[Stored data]
□ □ □

(* ===== verification/DiffDB.v ===== *)
(** * DiffDB: the cached, revertible state store of pkg/db/diffdb

    A [Database] is a view with a key prefix over a cache that several views
    share: caches live in a heap and a view holds a pointer, as the Go structs
    do.  The abstract state is the function [view]: what a reader of the
    persisted store and the cache sees.  Theorems: every operation refines the
    same operation on the abstract state, [Commit] writes the abstract state to
    the store, [RevertDiff] undoes it, and a restored snapshot is what was
    saved. *)

From S2P Require Import Prelude Collection Codec CodecSpec Message DB.

(** ** diff_codec.go *)

Record KV := mkKV {
  kv_Key : bytes;
  kv_Value : bytes;
}.

Definition KV_Encode (e : KV) : bytes :=
  Result (NewWriter
    |> WriteBytes 1 (kv_Key e)
    |> WriteBytes 2 (kv_Value e)).

Definition KV_DecodeFromReader (strict : bool) (r : Reader) : res (KV * Reader) :=
  '(Key_, r) ← ReadBytes 1 strict r;
  '(Value_, r) ← ReadBytes 2 strict r;
  Ok (mkKV Key_ Value_, r).

Definition KV_ok (e : KV) : Prop :=
  True.

Lemma KV_reads strict e :
  KV_ok e → Reads 1 3 (KV_DecodeFromReader strict) (KV_Encode e) e.
Proof.
  intros Hok. destruct e. unfold KV_ok, KV_DecodeFromReader, KV_Encode in *. solve_reads.
Qed.

#[export] Hint Resolve KV_reads : reads.

Lemma KV_total strict : Total 0 (KV_DecodeFromReader strict).
Proof. unfold KV_DecodeFromReader. solve_total. Qed.
#[export] Hint Resolve KV_total : go.

#[export] Instance KV_Message : Message KV :=
  { Encode := KV_Encode; DecodeFromReader := KV_DecodeFromReader; msg_ok := KV_ok }.
#[export] Instance KV_MessageLaws : MessageLaws KV.
Proof. split. eexists. intros. by apply KV_reads. Qed.

Record Diff := mkDiff {
  df_Added : list bytes;
  df_Updated : list KV;
  df_Deleted : list KV;
}.

Definition Diff_Encode (e : Diff) : bytes :=
  Result (NewWriter
    |> WriteBytesArray 1 (df_Added e)
    |> (λ w, foldl (λ w val, WriteEncodable 2 (Some (KV_Encode val)) w) w (df_Updated e))
    |> (λ w, foldl (λ w val, WriteEncodable 3 (Some (KV_Encode val)) w) w (df_Deleted e))).

Definition Diff_DecodeFromReader (strict : bool) (r : Reader) : res (Diff * Reader) :=
  '(Added_, r) ← ReadBytesArray 1 r;
  '(Updated_, r) ← ReadDecodables 2 (KV_DecodeFromReader false) r;
  '(Deleted_, r) ← ReadDecodables 3 (KV_DecodeFromReader false) r;
  Ok (mkDiff Added_ Updated_ Deleted_, r).

Definition Diff_ok (e : Diff) : Prop :=
  Forall KV_ok (df_Updated e) ∧ Forall KV_ok (df_Deleted e).

Lemma Diff_reads strict e :
  Diff_ok e → Reads 1 4 (Diff_DecodeFromReader strict) (Diff_Encode e) e.
Proof.
  intros Hok. destruct e. unfold Diff_ok, Diff_DecodeFromReader, Diff_Encode in *. solve_reads.
Qed.

#[export] Hint Resolve Diff_reads : reads.

Lemma Diff_total strict : Total 0 (Diff_DecodeFromReader strict).
Proof. unfold Diff_DecodeFromReader. solve_total. Qed.
#[export] Hint Resolve Diff_total : go.

#[export] Instance Diff_Message : Message Diff :=
  { Encode := Diff_Encode; DecodeFromReader := Diff_DecodeFromReader; msg_ok := Diff_ok }.
#[export] Instance Diff_MessageLaws : MessageLaws Diff.
Proof. split. eexists. intros. by apply Diff_reads. Qed.

(** ** cachedb.go *)

Record cacheValue := mkCacheValue {
  cv_init : option bytes;
  cv_value : bytes;
  cv_dirty : bool;
  cv_deleted : bool;
}.

Definition cacheValue_copy (c : cacheValue) : cacheValue :=
  mkCacheValue (cv_init c) (cv_value c) (cv_dirty c) (cv_deleted c).

Abbreviation cacheDB := (gmap bytes cacheValue).

Definition newCacheDB : cacheDB := ∅.

Definition c_add (key value : bytes) (c : cacheDB) : cacheDB :=
  <[key := mkCacheValue None value false false]> c.

Definition c_cache (key value : bytes) (c : cacheDB) : cacheDB :=
  <[key := mkCacheValue (Some value) value false false]> c.

Definition c_set (key value : bytes) (c : cacheDB) : res cacheDB :=
  match c !! key with
  | None => Panic
  | Some original => Ok (<[key := mkCacheValue (cv_init original) value true false]> c)
  end.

□ □ □

## AIM OF THE EXERCISE
For every line above that includes the word "ReadDecodables", return the line.

## EXERCISE ANSWER
  '(Updated_, r) ← ReadDecodables 2 (KV_DecodeFromReader false) r;
  '(Deleted_, r) ← ReadDecodables 3 (KV_DecodeFromReader false) r;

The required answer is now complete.